Response While the explanation is limited to phase to amplitude coupling, which is a form of cross-frequency coupling, we believe that the explanation encompasses the sum of the phenomenon needed for further understanding of the concepts presented in this paper. Below is the text that was originally written, but please let us know if further explanation is needed.

Life is a multidisciplinary journal "related to fundamental themes in life sciences, from basic to applied research". To ensure effective communication, content should be presented in a manner that is easily understandable by a wide audience. The authors may refer to Figure 1 in their explanation of the phenomenon of phase-to-amplitude coupling.

The paper also mentioned other types of complex measures of EEG signals, such as cross-frequency EEG coupling and alpha-gamma phase-amplitude coupling. In my opinion, this is confusing and it detracts from the main idea. 

Response 3.3: ... Our intention is to shed light on the complicated nature of CFC and consequently provide a deeper understanding of its subset, phase-amplitude coupling (PAC). 

This intention seems to shift attention away from the main topic of beta-gamma phase-amplitude coupling in Parkinson's disease.

The paper is entitled "Beta-Gamma Phase-Amplitude Coupling as a Non-Invasive Biomarker for Parkinson's Disease", but this issue has been considered only in Section 2 (Current Findings Regarding PAC in PD).

The table and figure legends are missing, making it it difficult to understand the content.
Response However, we are not entirely clear what you were thinking with Figure 1,  
Please read https://www.mdpi.com/journal/life/instructions.

  • All Figures, Schemes and Tables should have a short explanatory title and caption.

Figure 1 lacks clarity and requires further explanation in the text.

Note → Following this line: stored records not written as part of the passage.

Lemma split_print_hostport h p : host_ok h -> (forall q, p = Some q -> port_ok q) ->
  split_host_port (print_hostport h p) = Ok (h, p).
Proof.
  intros Hh Hp. pose proof (host_ok_no "["%char h Hh ltac:(set_solver)) as Hno1.
  pose proof (host_ok_no "]"%char h Hh ltac:(set_solver)) as Hno2.
  unfold print_hostport, print_host. case_decide as Hc.
  - set (tail := match p with Some q => lit ":" ++ show_uint q | None => [] end).
    rewrite <- !app_assoc. unfold split_host_port. change (strip_prefix "[" (lit "[" ++ h ++ lit "]" ++ tail)) with (Some (h ++ "]"%char :: tail)).
    cbv beta iota. rewrite find_byte_app_at by done. cbn [ok_or mbind res_bind]. rewrite drop_at, take_app_length.
    unfold tail. destruct p as [q|]; [|done].
    change (strip_prefix ":" (lit ":" ++ show_uint q)) with (Some (show_uint q)). cbv beta iota.
    by rewrite parse_show_port by auto.
  - unfold split_host_port. destruct (strip_prefix "[" _) as [r|] eqn:E.
    { exfalso. apply strip_prefix_Some in E. destruct Hh as [Hne _]. destruct h as [|c h]; [done|].
      cbn in E. injection E as -> _. apply Hno1. by left. }
    destruct p as [q|].
    + change (lit ":" ++ show_uint q) with (":"%char :: show_uint q). rewrite rfind_byte_app_at by (apply show_port_no; auto).
      rewrite take_app_length, drop_at. destruct h as [|c h]; [by destruct Hh|]. by rewrite parse_show_port by auto.
    + by rewrite app_nil_r, rfind_byte_absent.
Qed.

Lemma parse_pair_print k v : utf8_valid k = true -> utf8_valid v = true ->
  parse_pair (percent_encode k ++ lit "=" ++ percent_encode v) = (k, v).
Proof.
  intros Hk Hv. unfold parse_pair. change (lit "=" ++ percent_encode v) with ("="%char :: percent_encode v).
  rewrite find_byte_app_at by (by apply not_in_encode). by rewrite take_app_length, drop_at, !percent_decode_encode.
Qed.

Upon thoroughly reviewing this paper, I was unable to identify any novel or groundbreaking ideas or concepts. The authors mentioned some neuronal sources of beta-frequencies in EEG (basal ganglia, hippocampus). What are the neuronal mechanisms that underlie beta-gamma phase-amplitude associations, given that EEG signals are produced by the synchronization of large neuronal assemblies?